Romanticism in general – and certainly in its Wordsworthian form – tends to promise more than it can actually deliver. Wordsworth tells us that nature “hath a power / To consecrate, if we have eyes to see / The outside of her creatures, and to breathe / Grandeur upon the very humblest face / Of human life”. But the account of how we are to be led with Wordsworth ”Through nature to the love of human kind” seems to leave us with a good many steps missing. His vision of “The feeling of life, endless, the great thought / By which we live, Infinity and God” may be inspiring but surely suffers from a certain grandiosity. He brushes away self-doubts that he may be merely “A solitary, who with vain conceits / Had been inspired, and walked about in dreams” – but that he has to do so shows a fear of whether this vision is one that can be sustained. Of Coleridge, Keanie rather tartly notes that “his genius seemed to require, if not outright vagueness, then a certain lack of traction in daylight reality”. He adds: “So did De Quincey’s.”

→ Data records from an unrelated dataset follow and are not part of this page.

(** * assembly-ai-go: the request / poll workflow of [client/assemblyai/client.go]

    A shallow embedding of the Go client.  Go strings and byte slices are
  byte sequences, modelled as [string] (a list of 8-bit [ascii]); Go [int]
  and [time.Duration] are modelled as [Z].  The functions of the Go standard
  library that the client calls ([strconv.Itoa], [regexp], [fmt.Errorf],
  [encoding/json], [time]) are modelled in the module of their package
  name, next to the client code that uses them. *)

From Stdlib Require Import ZArith List String Ascii Bool Lia.
Import ListNotations.
Local Open Scope string_scope.
Local Open Scope Z_scope.

(** ** Bytes *)

Definition byteZ (c : ascii) : Z := Z.of_N (N_of_ascii c).

Definition inRange (lo hi : Z) (c : ascii) : bool :=
  (lo <=? byteZ c) && (byteZ c <=? hi).

Fixpoint contains (c : ascii) (s : string) : bool :=
  match s with
  | EmptyString => false
  | String a s' => Ascii.eqb a c || contains c s'
  end.

Fixpoint dropBytes (n : nat) (s : string) : string :=
  match n, s with
  | O, _ => s
  | S _, EmptyString => EmptyString
  | S n', String _ s' => dropBytes n' s'
  end.

(** ** strconv *)
Module strconv.

Definition digitChar (d : Z) : ascii := ascii_of_N (Z.to_N (48 + d)).

(** The digit loop of [formatBits]: least significant digit first, written
    in front of what is already there. *)
Fixpoint digits (fuel : nat) (u : Z) (acc : string) : string :=
  match fuel with
  | O => acc
  | S fuel' =>
      if u =? 0 then acc
      else digits fuel' (u / 10) (String (digitChar (u mod 10)) acc)
  end.

Definition formatUint (u : Z) : string :=
  if u =? 0 then "0" else digits (S (Z.to_nat (Z.log2 u))) u "".

(** [strconv.Itoa]: base 10, a leading minus sign for negative values. *)
Definition Itoa (i : Z) : string :=
  if i <? 0 then String "-" (formatUint (- i)) else formatUint i.

End strconv.

(** ** regexp

  The fragment of RE2 syntax that the client's pattern uses: a
  concatenation of the empty-width assertion [^], literal characters and
  [.] (any character but a newline).  Matching is on bytes; the subject
  strings of the client are ASCII, where bytes and runes coincide. *)
Module regexp.

Inductive inst : Type :=
| BeginText
| Char (c : ascii)
| AnyCharNotNL.

Definition Regexp := list inst.

Definition isMeta (c : ascii) : bool := contains c "\.+*?()|[]{}^$".

Fixpoint compile (pattern : string) : option Regexp :=
  match pattern with
  | EmptyString => Some []
  | String c rest =>
      match compile rest with
      | None => None
      | Some prog =>
          if Ascii.eqb c "^" then Some (BeginText :: prog)
          else if Ascii.eqb c "." then Some (AnyCharNotNL :: prog)
          else if isMeta c then None
          else Some (Char c :: prog)
      end
  end.

(** [MustCompile] panics on a pattern that does not compile; the empty
    program stands in for the panic, which the client's constant pattern
    never reaches (lemma [okStatusRegex_compiles]). *)
Definition MustCompile (pattern : string) : Regexp :=
  match compile pattern with
  | Some prog => prog
  | None => []
  end.

Definition newline : ascii := ascii_of_nat 10.

Fixpoint matchHere (prog : Regexp) (atStart : bool) (s : string) : bool :=
  match prog with
  | [] => true
  | BeginText :: prog' => atStart && matchHere prog' atStart s
  | Char c :: prog' =>
      match s with
      | EmptyString => false
      | String a s' => Ascii.eqb a c && matchHere prog' false s'
      end
  | AnyCharNotNL :: prog' =>
      match s with
      | EmptyString => false
      | String a s' => negb (Ascii.eqb a newline) && matchHere prog' false s'
      end
  end.
(** At a line that does not fit the buffer the scanner stops for good. *)
Lemma scan_tokens_stop (l1 l2 : list string) (line : string) :
  Forall fits l1 → ¬ fits line → scan_tokens (l1 ++ line :: l2) = dropCR <$> l1.
Proof.
  intros Hfit Hlong. rewrite scan_tokens_app by done. simpl.
  destruct (Z.of_nat (String.length line) <? MaxScanTokenSize) eqn:E.
  - by apply fits_ltb in E.
  - by rewrite app_nil_r.
Qed.

Lemma scan_tokens_yielded (lines : list string) :
  Forall (λ token, ∃ line, line ∈ lines ∧ fits line ∧ token = dropCR line)
    (scan_tokens lines).
Proof.
  induction lines as [|line lines IH]; simpl; [constructor|].
  destruct (Z.of_nat (String.length line) <? MaxScanTokenSize) eqn:E; [|constructor].
  apply fits_ltb in E. constructor.
  - exists line. split_and!; [by left|done|done].
  - eapply Forall_impl; [exact IH|]. intros token (l & Hl & Hfit & ->).
    exists l. split_and!; [by right|done|done].
Qed.

Lemma ScanLines_free (s : string) : Forall (free_of "010") (ScanLines s).
Proof.
  unfold ScanLines. eapply Forall_impl; [apply scan_tokens_yielded|].
  intros token (line & Hline & _ & ->).
  pose proof (raw_lines_free s) as Hfree. rewrite Forall_forall in Hfree.
  specialize (Hfree line Hline). unfold free_of in *.
  pose proof (dropCR_count "010" line). lia.
Qed.

(** Every token the scanner yields fits its buffer. *)
Lemma ScanLines_fit (s : string) : Forall fits (ScanLines s).
Proof.
  unfold ScanLines. eapply Forall_impl; [apply scan_tokens_yielded|].
  intros token (line & _ & Hfit & ->). by apply fits_dropCR.
Qed.

Lemma clean_record_line (p h : string) :
  clean_record (p, h) → free_of "010" (p +:+ ":" +:+ h).
Proof.
  intros (Hp1 & Hp2 & Hh1 & Hh2 & Hcr). simpl in *.
  apply free_of_app. split; [done|]. apply free_of_app. split; [|done].
  by apply free_of_cons.
Qed.

Lemma raw_lines_whole_lines (records : list (string * string)) (rest : string) :
  Forall (λ r, free_of "010" (r.1 +:+ ":" +:+ r.2)) records →
  raw_lines (concat_lines records +:+ rest) =
    ((λ r, r.1 +:+ ":" +:+ r.2) <$> records) ++ raw_lines rest.
Proof.
  induction 1 as [|[p h] records Hfree _ IH]; [done|].
  simpl. unfold record_line.
  replace (((p +:+ ":" +:+ h +:+ newline) +:+ concat_lines records) +:+ rest)
    with ((p +:+ ":" +:+ h) +:+ newline +:+ (concat_lines records +:+ rest))
    by (by rewrite !app_assoc_s).
  rewrite raw_lines_line by done. by rewrite IH.
Qed.

Lemma raw_lines_concat_lines (records : list (string * string)) (rest : string) :
  Forall clean_record records →
  raw_lines (concat_lines records +:+ rest) =
    ((λ r, r.1 +:+ ":" +:+ r.2) <$> records) ++ raw_lines rest.
Proof.
  intros Hclean. apply raw_lines_whole_lines.
  eapply Forall_impl; [exact Hclean|]. intros [p h]. apply clean_record_line.
Qed.
Lemma listEvents_capped_ordered_unended_witness :
  match listEvents (VNum 3) EndBound.signed_in with
  | (inr evs, _) =>
      map id evs = [Some (lit "c"); Some (lit "b"); Some (lit "d")]
      /\ Z.of_nat (length evs) <= 3
      /\ StronglySorted (fun x y => time_le (start x) (start y)) evs
  | _ => False
  end.
Proof.
  destruct (listEvents (VNum 3) EndBound.signed_in) as [[e | evs] w'] eqn:H.
  - vm_compute in H. discriminate.
  - destruct (listEvents_capped_ordered_unended
                EndBoundLaws.end_maxResults_kept EndBoundLaws.end_timeMin_kept
                EndBoundLaws.end_orderBy_kept EndBoundLaws.end_singleEvents_kept
                EndBound.signed_in 3 evs w' H) as (Hcap & Hord & _).
    repeat split; trivial.
    vm_compute in H. injection H as <- _. reflexivity.
Defined.

(** C3 as stated fails.  At 1000 the event "c", which began at 500 and ends
    at 3600500, is in progress.  The calendar, which keeps the events that
    end after [timeMin], lists it first; its start is before the time of the
    call. *)
Lemma listed_event_in_progress :
  clock EndBound.signed_in = 1000
  /\ match listEvents (VNum 5) EndBound.signed_in with
     | (inr (e :: _), _) =>
         id e = Some (lit "c")
         /\ option_map instant (start e) = Some 500
         /\ ~ (exists t, start e = Some t
                         /\ clock EndBound.signed_in <= instant t)
     | _ => False
     end.
Proof.
  split; [reflexivity |].
  destruct (listEvents (VNum 5) EndBound.signed_in) as [[x | [| e evs]] w'] eqn:H;
    try (vm_compute in H; discriminate).
  vm_compute in H. injection H as <- _ _.
  repeat split; try reflexivity.
  intros (t & Ht & Hle). injection Ht as <-. simpl in Hle. lia.
Qed.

Yet there is no denying that De Quincey, with the Confessions, brought Romanticism into new realms. The work had an international réclame. Hector Berlioz, arch-romantic among French composers, and fellow enthusiast for opium, was inspired by an early French translation to enter into the dream- and nightmare- world of the Symphonie Fantastique. By the mid-nineteenth century Baudelaire was extolling the book’s virtues as a text for the fl?neurs of city streets. It was a harbinger of the Decadents (such as Beardsley and Wilde) who delighted in the perverse and artificial. If this is a long way from such core Romantic tenets as taking one’s bearings from nature – paradise was now artifical and could be bought at a druggist’s – De Quincey’s essay on ‘Murder Considered as one of the Fine Arts’ in its explicit amoralism takes us forward into the world of the Art for Art’s Sake movement.
Keanie is a sure-footed guide in this tricky terrain, and is free of academic jargon, though not without his idiosyncrasies – as in his enterprising employment of the verb “hornswoggle”. For anyone curious about De Quincey and ready to ponder anew the protean nature of Romanticism this is an informative and highly readable introduction.